There are also some additional files in the skeleton that are useful to be aware of:

Dockerfile
- This is the analysis module's Dockerfile and contains the commands that Docker uses to build the module's Docker image.
- For more information on how OpenScPCA uses Docker images, please see our Docker documentation.
Hidden files .gitignore and .dockerignore
- We have set up these files to tell Git and Docker, respectively, to ignore certain files that do not belong in version control or in the module's Docker image.
- These files will likely be automatically hidden from you, and you don't really have to worry about it. Just be aware that they are there and working behind the scenes to help manage the module!

Additional files you will add to your module

While you write your analysis, you may add other files too:

Scripts and analysis notebooks, e.g., R Markdown files or Jupyter notebooks
- We recommend saving scripts in the scripts folder, as described above.
- You are also welcome to save notebook files in the root of your analysis module folder. Feel free to choose what location makes the most sense for your analysis, as long as it is all documented in the module's README.md file!
  - Please see the documentation on structuring your analysis notebooks for more information about how to write your analysis notebooks.
Naming your files

If your module has multiple scripts or notebooks, we recommend naming them in the order they should be run.

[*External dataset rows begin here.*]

Lemma not_full s : sess_inv s -> streams_full s = false ->
  Z.of_nat (size (ss_streams s)) < sl_max_streams limits.
Proof.
  intros [H1 _ H3 _ _ _ _]. unfold streams_full. rewrite H1, wrap_small by (unfold is_u; lia).
  intros E. cmp_facts. lia.
Qed.

Lemma next_fresh s : sess_inv s -> ss_streams s !! ss_next_stream_id s = None.
Proof.
  intros [_ _ _ _ H5 _ H7]. destruct (ss_streams s !! _) as [st|] eqn:E; [|done].
  pose proof (H5 _ _ E H7). lia.
Qed.

Lemma inv_open s p : sess_inv s -> sess_inv (fst (Session_try_open_stream_with_priority s p)).
Proof.
  intros Hi. unfold Session_try_open_stream_with_priority. destruct (streams_full s) eqn:Ef; [done|]. simpl.
  pose proof (not_full s Hi Ef) as Hlt. pose proof (next_fresh s Hi) as Hfresh.
  destruct Hi as [H1 H2 H3 H4 H5 H6 H7]. unfold first_id in *.
  assert (wrapping_add 32 (ss_next_stream_id s) 2 = ss_next_stream_id s + 2) as Hw.
  { apply wrap_small. unfold is_u. destruct role; lia. }
  assert (forall st, size (<[ss_next_stream_id s := st]> (ss_streams s)) = S (size (ss_streams s))) as Hsz
    by (intros; by apply map_size_insert_None).
  constructor; simpl; rewrite ?Hsz, ?Hw; try done; unfold first_id; try lia.
  - intros i x Hx. apply lookup_insert_Some in Hx as [[<- <-]|[_ Hx]]; [done|by apply H4].
  - intros i x Hx Hp. apply lookup_insert_Some in Hx as [[<- <-]|[_ Hx]]; [lia|].
    pose proof (H5 i x Hx Hp). lia.
  - rewrite Z.add_mod, H7 by lia. by destruct role.
Qed.

(** *** Flushing *)

Lemma encode_packet_same s t p : same_core s (fst (encode_packet s t p)).
Proof. unfold encode_packet. destruct (PacketEncoder_encode _ _ _ _) as [[e o] r]. done. Qed.

Lemma emit_data_same s now f : same_core s (fst (emit_data s now f)).
Proof.
  unfold emit_data. pose proof (encode_packet_same s Data f) as H.
  destruct (encode_packet s Data f) as [s1 [o|e]]; done.
Qed.

Lemma emit_control_same s t p : same_core s (fst (emit_control s t p)).
Proof.
  unfold emit_control. pose proof (encode_packet_same s t p) as H.
  destruct (encode_packet s t p) as [s1 [o|e]]; done.
Qed.

Lemma drain_stream_inv fuel : forall s now sid, sess_inv s -> sess_inv (fst (drain_stream fuel s now sid)).
Proof.
  induction fuel as [|fuel IH]; intros s now sid Hi; cbn [drain_stream]; [done|].
  destruct (ss_streams s !! sid) as [st|] eqn:Es; [|done].
  destruct (Stream_poll_send st _) as [[st' [o c]]|] eqn:Ep; [|done].
  assert (sess_inv (set_ss_streams s (<[sid := st']> (ss_streams s)))) as Hi1.
  { apply (inv_update s sid st); [done|done|]. eapply poll_ok; [|exact Ep]. by apply (sv_streams s Hi). }
  pose proof (emit_data_same (set_ss_streams s (<[sid := st']> (ss_streams s))) now (stream_frame false sid o c)) as Hsame.
  destruct (emit_data _ _ _) as [s2 [p|e]]; simpl in Hsame.
  - pose proof (IH s2 now sid (inv_same _ _ Hsame Hi1)) as H2.
    destruct (drain_stream fuel s2 now sid) as [s3 [ps|e]]; done.
  - by apply (inv_same _ _ Hsame).
Qed.

Lemma flush_fin_inv s now sid : sess_inv s -> sess_inv (fst (flush_fin s now sid)).
Proof.
  intros Hi. unfold flush_fin. destruct (ss_streams s !! sid) as [st|] eqn:Es; [|done].
  destruct (Stream_should_send_fin st); [|done].
  pose proof (emit_data_same (set_ss_streams s (<[sid := Stream_mark_fin_flushed st]> (ss_streams s))) now
    (stream_frame true sid (st_send_offset st) [])) as Hsame.
  assert (sess_inv (set_ss_streams s (<[sid := Stream_mark_fin_flushed st]> (ss_streams s)))) as Hi1.
  { apply (inv_update s sid st); [done|done|]. exact (sv_streams s Hi sid st Es). }
  destruct (emit_data _ _ _) as [s2 [p|e]]; simpl in *; by apply (inv_same _ _ Hsame).
Qed.

Lemma flush_streams_inv ids : forall s now, sess_inv s -> sess_inv (fst (flush_streams s now ids)).
Proof.
  induction ids as [|sid ids IH]; intros s now Hi; cbn [flush_streams]; [done|].
  pose proof (drain_stream_inv (drain_fuel s sid) s now sid Hi) as H1.
  destruct (drain_stream _ s now sid) as [s1 [ps|e]]; [|done].
  pose proof (flush_fin_inv s1 now sid H1) as H2. destruct (flush_fin s1 now sid) as [s2 [fs|e]]; [|done].
  pose proof (IH s2 now H2) as H3. by destruct (flush_streams s2 now ids) as [s3 [qs|e]].
Qed.

Lemma flush_datagrams_same fuel : forall s, same_core s (fst (flush_datagrams fuel s)).
Proof.
  induction fuel as [|fuel IH]; intros s; cbn [flush_datagrams]; [done|].
  destruct (DatagramQueue_poll_send _) as [d [dg|]]; [|done].
  pose proof (encode_packet_same (set_ss_datagrams s d) Datagram dg) as H.
  destruct (encode_packet _ _ _) as [s2 [out|e]]; simpl in H; [|done].
  pose proof (IH s2) as H2. destruct (flush_datagrams fuel s2) as [s3 [ps|e]]; simpl in *;
    by apply (same_core_trans _ s2).
Qed.

Lemma flush_ack_same s now : same_core s (fst (flush_ack s now)).
Proof.
  unfold flush_ack. destruct (Session_has_pending_ack s); [|done].
  destruct (AckRanges_build_frame _ _) as [a f].
  exact (emit_control_same (set_ss_ack_ranges s a) Ack f).
Qed.

Lemma flush_max_data_same s : same_core s (fst (flush_max_data s)).
Proof.
  unfold flush_max_data. destruct (ss_pending_max_data s) as [l|]; [|done].
  pose proof (emit_control_same (set_ss_pending_max_data s None) MaxData (to_be 8 l)) as H.
  by destruct (emit_control _ _ _) as [s1 [ps|e]].
Qed.

Lemma flush_pong_same s : same_core s (fst (flush_pong s)).
Proof.
  unfold flush_pong. destruct (ss_pending_pong s); [|done].
  exact (emit_control_same (set_ss_pending_pong s false) Pong []).
Qed.

Lemma flush_ping_same s : same_core s (fst (flush_ping s)).
Proof.
  unfold flush_ping. destruct (ss_pending_ping s); [|done].
  exact (emit_control_same (set_ss_pending_ping s false) Ping []).
Qed.

Lemma then_flush_inv r k : sess_inv (fst r) -> (forall s, same_core s (fst (k s))) -> sess_inv (fst (then_flush r k)).
Proof.
  intros Hi Hk. destruct r as [s [ps|e]]; simpl in *; [|done]. pose proof (Hk s) as H.
  destruct (k s) as [s' [qs|e]]; simpl in *; by apply (inv_same s).
Qed.

Lemma flush_inv s now order : sess_inv s -> sess_inv (fst (Session_flush s now order)).
Proof.
  intros Hi. unfold Session_flush.
  repeat apply then_flush_inv.
  - by apply flush_streams_inv.
  - intros s'. apply flush_datagrams_same.
  - intros s'. apply flush_ack_same.
  - apply flush_max_data_same.
  - apply flush_pong_same.
  - apply flush_ping_same.
Qed.

(** *** Receiving *)

Lemma note_consumed_same s n : same_core s (note_consumed s n).
Proof. unfold note_consumed. by split_if. Qed.

Lemma handle_data_inv s frame : sess_inv s -> sess_inv (fst (Session_handle_data_frame s frame)).
Proof.
  intros Hi. unfold Session_handle_data_frame.
  destruct (_ <? 16)%nat; [done|]. set (n := Z.to_nat _). set (sid := from_le (slice frame 4 8)).
  destruct (_ <? 16 + n)%nat; [done|].
  pose proof (note_consumed_same s (Z.of_nat n)) as Hsame. pose proof Hsame as (Est & _).
  pose proof (inv_same _ _ Hsame Hi) as Hi1. rewrite Est.
  set (fin := negb _). set (data := slice frame 16 _). set (off := from_le (slice frame 8 16)).
  destruct (ss_streams s !! sid) as [st|] eqn:Es.
  - simpl. destruct (Stream_receive st off data fin) as [st' r] eqn:Er.
    assert (sess_inv (set_ss_streams (note_consumed s (Z.of_nat n)) (<[sid := st']> (ss_streams s)))) as Hg.
    { rewrite <- Est. apply (inv_update _ sid st); [done|by rewrite Est|].
      change st' with (fst (st', r)). rewrite <- Er. apply receive_ok. by apply (sv_streams s Hi). }
    by destruct r.
  - cbn [andb]. destruct (_ =? Role_local_parity _) eqn:Ep; [done|]. destruct (streams_full s) eqn:Ef; [done|].
    cbn [default]. destruct (Stream_receive _ off data fin) as [st' r] eqn:Er.
    assert (sess_inv (set_ss_streams (note_consumed s (Z.of_nat n)) (<[sid := st']> (ss_streams s)))) as Hg.
    { rewrite <- Est. apply inv_new_stream; rewrite ?Est; try done.
      - change st' with (fst (st', r)). rewrite <- Er. by apply receive_ok.
      - by apply not_full.
      - cmp_facts. by rewrite <- (sv_role s Hi). }
    by destruct r.
Qed.

Lemma handle_ack_same s now frame : same_core s (Session_handle_ack_frame s now frame).
Proof.
  unfold Session_handle_ack_frame. destruct (parse_ack_frame frame) as [[[l d] rs]|]; [|done].
  destruct (ack_all_ranges _ _ _) as [[a t] sm]. by split_if.
Qed.

Lemma dispatch_inv s now t p s' r : sess_inv s -> Session_dispatch s now t p = Some (s', r) -> sess_inv s'.
Proof.
  intros Hi H. destruct (decide (t = Data)) as [->|Hn].
  { injection H as H. pose proof (handle_data_inv s p Hi) as H1. by rewrite H in H1. }
  destruct t; try done; simpl in H;
    repeat match type of H with
    | context [if ?b then _ else _] => destruct b
    | context [match ?x with Some _ => _ | None => _ end] => destruct x
    end; try done; injection H as <- _; try done;
    (apply (inv_same s); [first [apply handle_ack_same|done]|done]).
Qed.

Lemma session_step_inv s op s' : sess_inv s -> session_step s op = Some s' -> sess_inv s'.
Proof.
  intros Hi Hs. destruct op; cbn [session_step] in Hs.
  - injection Hs as <-. by apply inv_open.
  - unfold Session_send_datagram in Hs. destruct (DatagramQueue_send _ _) as [[d [u|n]]|]; [| |done];
      injection Hs as <-; by apply (inv_same s).
  - unfold Session_recv_datagram in Hs. destruct (DatagramQueue_recv _) as [d o].
    injection Hs as <-. by apply (inv_same s).
  - injection Hs as <-. unfold Session_send. destruct (FlowWindow_reserve _ _) as [w|e]; [|done].
    cbn [ss_streams set_ss_send_window]. destruct (ss_streams s !! sid) as [st|] eqn:Es; [|by apply (inv_same s)].
    destruct (Stream_write st data) as [[st' o]|e] eqn:Ew; [|by apply (inv_same s)]. simpl.
    apply (inv_update (set_ss_send_window s w) sid st st'); [by apply (inv_same s)|done|].
    eapply write_ok; [|exact Ew]. by apply (sv_streams s Hi).
  - injection Hs as <-. unfold Session_finish_stream. destruct (ss_streams s !! sid) as [st|] eqn:Es; [|done].
    apply (inv_update s sid st); [done|done|]. exact (sv_streams s Hi sid st Es).
  - injection Hs as <-. by apply (inv_same s).
  - injection Hs as <-. by apply flush_inv.
  - unfold Session_receive_packet in Hs. destruct (PacketDecoder_decode _ _) as [[d b] [[[t n] p]|e]].
    + destruct (Session_dispatch _ _ _ _) as [[s2 r]|] eqn:Ed; [|done]. simpl in Hs. injection Hs as <-.
      eapply dispatch_inv; [|exact Ed]. by apply (inv_same s).
    + injection Hs as <-. by apply (inv_same s).
  - unfold Session_read in Hs. destruct (ss_streams s !! sid) as [st|] eqn:Es; [|by injection Hs as <-].
    destruct (Stream_read st [] max) as [[[st' o] n]|] eqn:Er; [|done]. injection Hs as <-.
    apply (inv_update s sid st); [done|done|]. eapply read_ok; [by apply (sv_streams s Hi)|]. right. eauto.
  - injection Hs as <-. unfold Session_encode_raw. destruct (PacketEncoder_encode _ _ _ _) as [[e o] r].
    by apply (inv_same s).
  - injection Hs as <-. by apply (inv_same s).
  - injection Hs as <-. by apply (inv_same s).
Qed.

For example, you might have these files in your module (the script names are conceptual!):
- scripts/01_script-to-prepare-data.R
- scripts/02_script-to-analyze-data.R
- 03_notebook-to-visualize-data.Rmd
Check out these slides from Jenny Bryan to learn more about how we in the Data Lab think about naming our files!
A script to run all code in the module
- If your module has multiple scripts or notebooks, we recommend adding a script (for example a shell script) to the root of your analysis module folder that will run all scripts in order.
- You can name this file, for example, run_{module-name}.sh and document how to run in the module's README.md
Additional environment files
- When you create a module, you can choose to include files that manage the module's software environment in the analysis module skeleton.
- In this case, your module may also contain contain R-specific (e.g., renv.lock) and/or Python-specific (e.g., environment.yml) files or folders.
Documentation for your analysis module
- A template README.md file will be created for you when you create a new analysis module. You will not need to specifically create any new files for documenting your module, but you will need to fill in the README.md file with information about the goals and content of the module, as well as instructions for how to run it.

Example analysis modules

To help you get started, we've created two analysis modules that you can use as references:

hello-R is an example R-based analysis module
hello-python is an example Python-based analysis module